Thrills, chills and spills at Qingdao's ocean park
By ERIK NILSSON | China Daily | Updated: 2018-11-20 09:22
Seals dance Gangnam style, balance balls atop of sticks clenched in their maws and perform acrobatics at Qingdao's Haichang Polar Ocean Park.
They stand on one flipper and then "shyly" cover their faces with the other, before returning audiences' applause, sitting upright to clap and nod at the crowds.
Indeed, the marine mammals possess incredible talents few humans can claim.
The park hosts several such performances with names like Walrus Concert, Sea Lion Dance Group and Penguin Diving Contest.
And, indeed, these go beyond the requisite routines of dolphins dancing and jumping through hoops that are the staple of nearly every marine park around the world.
But the shows are just part of the sometimes-strange but consistently fun attraction.
Visitors can also explore its Polar Oceanarium, 5D Dynamic Experience Hall and Polar Baby Land.
Such attractions, plus Viking ships, plastic pirates and robotic-dinosaur rides, offer unexpected experiences that go beyond the ordinary aquarium or marine-park visit.
Visitors will come to understand why the shore-side destination has served as a shooting location for about a dozen popular films, including Ocean Paradise and Love Bank.
Its aquariums enable guests to explore the ocean floor without donning a wetsuit. Coral and fish burn bright with every color of the rainbow.
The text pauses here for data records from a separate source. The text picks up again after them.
(* ===== verification/MsgNegotiate.v ===== *)
(** Model of the messages of the first phase, spdmlib/src/message/version.rs, capability.rs and
    algorithm.rs: formats and the checks made when they are read. *)

From S2P Require Import Prelude Config Codec Status Algo Protocol Crypto KeySchedule Buffers Session Context SpdmCodec Opaque.

(** ** Versions *)

(** Payloads of two parameters and no data. *)
Definition empty_codec {A} (v : A) : SpdmCodec A := {|
  spdm_encode _ := enc u8_codec 0;; enc u8_codec 0;; ret 2%nat;
  spdm_read := read u8_codec;; read u8_codec;; ret v;
|}.

(*@ spdmlib/src/message/version.rs 12-12 SpdmGetVersionRequestPayload *)
Inductive SpdmGetVersionRequestPayload := MkSpdmGetVersionRequestPayload.

(*@ spdmlib/src/message/version.rs 14-34 SpdmGetVersionRequestPayload as SpdmCodec *)
Definition SpdmGetVersionRequestPayload_codec : SpdmCodec SpdmGetVersionRequestPayload :=
  empty_codec MkSpdmGetVersionRequestPayload.

(*@ spdmlib/src/message/version.rs 36-40 SpdmVersionStruct *)
Record SpdmVersionStruct := { vs_update : Z; vs_version : SpdmVersion }.

(*@ spdmlib/src/message/version.rs 42-54 SpdmVersionStruct as Codec *)
Definition SpdmVersionStruct_codec : Codec SpdmVersionStruct := {|
  encode v :=
    let* n1 := encode u8_codec (vs_update v) in
    let* n2 := encode SpdmVersion_codec (vs_version v) in
    ret (n1 + n2)%nat;
  read :=
    let* u := read u8_codec in
    let* v := read SpdmVersion_codec in
    ret {| vs_update := u; vs_version := v |};
|}.

(*@ spdmlib/src/message/version.rs 56-60 SpdmVersionResponsePayload *)
Record SpdmVersionResponsePayload := {
  version_number_entry_count : Z;
  versions : list SpdmVersionStruct;
}.

Definition SpdmVersionStruct_10 : SpdmVersionStruct :=
  {| vs_update := 0; vs_version := SpdmVersion10 |}.

(*@ spdmlib/src/message/version.rs 62-122 SpdmVersionResponsePayload as SpdmCodec *)
Definition SpdmVersionResponsePayload_codec : SpdmCodec SpdmVersionResponsePayload := {|
  spdm_encode v :=
    let* n1 := enc u8_codec 0 in
    let* n2 := enc u8_codec 0 in
    let* n3 := enc u8_codec 0 in
    let* n4 := enc u8_codec (version_number_entry_count v) in
    let* n5 := encode_all (enc SpdmVersionStruct_codec)
      (take (Z.to_nat (version_number_entry_count v)) (versions v)) in
    ret (n1 + n2 + n3 + n4 + n5)%nat;
  spdm_read :=
    read u8_codec;; read u8_codec;; read u8_codec;;
    let* count := read u8_codec in
    if (count <? 1) || (Z.of_nat MAX_SPDM_VERSION_COUNT <? count) then throw tt else
    let* l := read_into (read SpdmVersionStruct_codec) (Z.to_nat count)
      (replicate MAX_SPDM_VERSION_COUNT SpdmVersionStruct_10) in
    ret {| version_number_entry_count := count; versions := l |};
|}.

(** ** Capabilities *)

(*@ spdmlib/src/message/capability.rs 11-18 SpdmGetCapabilitiesRequestPayload *)
Record SpdmGetCapabilitiesRequestPayload := {
  cq_ct_exponent : Z;
  cq_flags : Z;
  cq_data_transfer_size : Z;
  cq_max_spdm_msg_size : Z;
}.

(*@ spdmlib/src/message/capability.rs 145-151 SpdmCapabilitiesResponsePayload *)
Record SpdmCapabilitiesResponsePayload := {
  cp_ct_exponent : Z;
  cp_flags : Z;
  cp_data_transfer_size : Z;
  cp_max_spdm_msg_size : Z;
}.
Sea turtles swim with the grace of ballerinas. Manta rays float like ghosts. And sharks with jaws like saws patrol their tanks with unblinking stares.
The park also hosts such arctic creatures as polar bears that paddle through rippling waves, penguins that shoot through glass tunnels like torpedoes and arctic wolves that prowl atop rocks like sentries.
The arctic fox enclosure looks curiously like a human house, replete with plush chairs, bookshelves and windowsills-but with a large running wheel rather than a treadmill for home exercise.
Visitors can interact with many of the creatures. They can snap photos with seals, pet belugas and throw fish to dolphins that seem to grin in gratitude.
Indeed, travelers who explore Qingdao's Haichang Polar Ocean Park don't have to travel to the ends of the Earth or the bottom of the ocean to experience some of the most-difficult to reach places on our planet-and much more.